YOUR ASSIGNMENT => After finding the line containing "in Hfold; discriminate" below, please output that line and each following one through the line containing "(** C30: A configuration", exactly as written.

[TASK MATERIAL Boundary: Start]

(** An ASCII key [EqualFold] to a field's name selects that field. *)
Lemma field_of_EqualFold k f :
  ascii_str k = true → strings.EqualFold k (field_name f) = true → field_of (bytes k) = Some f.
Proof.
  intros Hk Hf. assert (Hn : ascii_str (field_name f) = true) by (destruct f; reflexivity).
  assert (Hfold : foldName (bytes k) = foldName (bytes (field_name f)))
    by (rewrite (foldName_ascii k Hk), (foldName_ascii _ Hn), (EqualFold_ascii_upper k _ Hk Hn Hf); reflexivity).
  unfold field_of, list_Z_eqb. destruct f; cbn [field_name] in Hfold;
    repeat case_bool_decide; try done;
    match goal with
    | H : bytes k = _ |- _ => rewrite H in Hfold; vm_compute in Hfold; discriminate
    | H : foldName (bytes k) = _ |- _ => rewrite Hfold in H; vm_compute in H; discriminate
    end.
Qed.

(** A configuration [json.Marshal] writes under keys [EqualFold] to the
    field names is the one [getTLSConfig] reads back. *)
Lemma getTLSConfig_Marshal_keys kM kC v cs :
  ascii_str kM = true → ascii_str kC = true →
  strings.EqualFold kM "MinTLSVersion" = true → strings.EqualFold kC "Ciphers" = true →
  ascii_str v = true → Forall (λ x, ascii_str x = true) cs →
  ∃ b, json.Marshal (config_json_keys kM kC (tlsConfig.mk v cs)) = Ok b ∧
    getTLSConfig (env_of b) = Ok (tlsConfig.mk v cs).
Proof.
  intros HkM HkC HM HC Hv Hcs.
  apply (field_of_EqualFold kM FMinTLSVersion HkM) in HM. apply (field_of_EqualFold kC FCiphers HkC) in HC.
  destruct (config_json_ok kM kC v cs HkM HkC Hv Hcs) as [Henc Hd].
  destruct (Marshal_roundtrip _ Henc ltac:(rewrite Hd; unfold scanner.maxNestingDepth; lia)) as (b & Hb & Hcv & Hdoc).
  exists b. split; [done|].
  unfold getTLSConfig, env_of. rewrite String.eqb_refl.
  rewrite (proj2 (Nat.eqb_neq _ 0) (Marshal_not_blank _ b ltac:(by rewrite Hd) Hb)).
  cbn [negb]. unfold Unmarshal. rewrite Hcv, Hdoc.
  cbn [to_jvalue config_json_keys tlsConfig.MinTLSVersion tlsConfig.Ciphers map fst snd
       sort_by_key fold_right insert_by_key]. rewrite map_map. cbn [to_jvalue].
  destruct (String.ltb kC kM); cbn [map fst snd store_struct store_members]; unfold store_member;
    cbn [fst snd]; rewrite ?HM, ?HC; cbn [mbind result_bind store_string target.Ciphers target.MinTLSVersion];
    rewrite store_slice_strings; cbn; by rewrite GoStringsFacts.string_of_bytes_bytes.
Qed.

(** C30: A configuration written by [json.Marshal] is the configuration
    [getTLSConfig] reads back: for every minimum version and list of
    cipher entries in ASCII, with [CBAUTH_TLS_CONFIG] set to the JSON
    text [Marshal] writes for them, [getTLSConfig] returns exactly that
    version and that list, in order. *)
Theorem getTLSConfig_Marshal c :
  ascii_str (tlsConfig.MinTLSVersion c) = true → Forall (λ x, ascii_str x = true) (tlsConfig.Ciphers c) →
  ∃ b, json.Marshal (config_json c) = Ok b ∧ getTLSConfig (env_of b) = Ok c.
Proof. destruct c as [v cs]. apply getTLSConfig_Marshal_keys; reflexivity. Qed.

[TASK MATERIAL Boundary: End]

EXERCISE ANSWER =>
    | H : bytes k = _ |- _ => rewrite H in Hfold; vm_compute in Hfold; discriminate
    | H : foldName (bytes k) = _ |- _ => rewrite Hfold in H; vm_compute in H; discriminate
    end.
Qed.

(** A configuration [json.Marshal] writes under keys [EqualFold] to the
    field names is the one [getTLSConfig] reads back. *)
Lemma getTLSConfig_Marshal_keys kM kC v cs :
  ascii_str kM = true → ascii_str kC = true →
  strings.EqualFold kM "MinTLSVersion" = true → strings.EqualFold kC "Ciphers" = true →
  ascii_str v = true → Forall (λ x, ascii_str x = true) cs →
  ∃ b, json.Marshal (config_json_keys kM kC (tlsConfig.mk v cs)) = Ok b ∧
    getTLSConfig (env_of b) = Ok (tlsConfig.mk v cs).
Proof.
  intros HkM HkC HM HC Hv Hcs.
  apply (field_of_EqualFold kM FMinTLSVersion HkM) in HM. apply (field_of_EqualFold kC FCiphers HkC) in HC.
  destruct (config_json_ok kM kC v cs HkM HkC Hv Hcs) as [Henc Hd].
  destruct (Marshal_roundtrip _ Henc ltac:(rewrite Hd; unfold scanner.maxNestingDepth; lia)) as (b & Hb & Hcv & Hdoc).
  exists b. split; [done|].
  unfold getTLSConfig, env_of. rewrite String.eqb_refl.
  rewrite (proj2 (Nat.eqb_neq _ 0) (Marshal_not_blank _ b ltac:(by rewrite Hd) Hb)).
  cbn [negb]. unfold Unmarshal. rewrite Hcv, Hdoc.
  cbn [to_jvalue config_json_keys tlsConfig.MinTLSVersion tlsConfig.Ciphers map fst snd
       sort_by_key fold_right insert_by_key]. rewrite map_map. cbn [to_jvalue].
  destruct (String.ltb kC kM); cbn [map fst snd store_struct store_members]; unfold store_member;
    cbn [fst snd]; rewrite ?HM, ?HC; cbn [mbind result_bind store_string target.Ciphers target.MinTLSVersion];
    rewrite store_slice_strings; cbn; by rewrite GoStringsFacts.string_of_bytes_bytes.
Qed.

(** C30: A configuration written by [json.Marshal] is the configuration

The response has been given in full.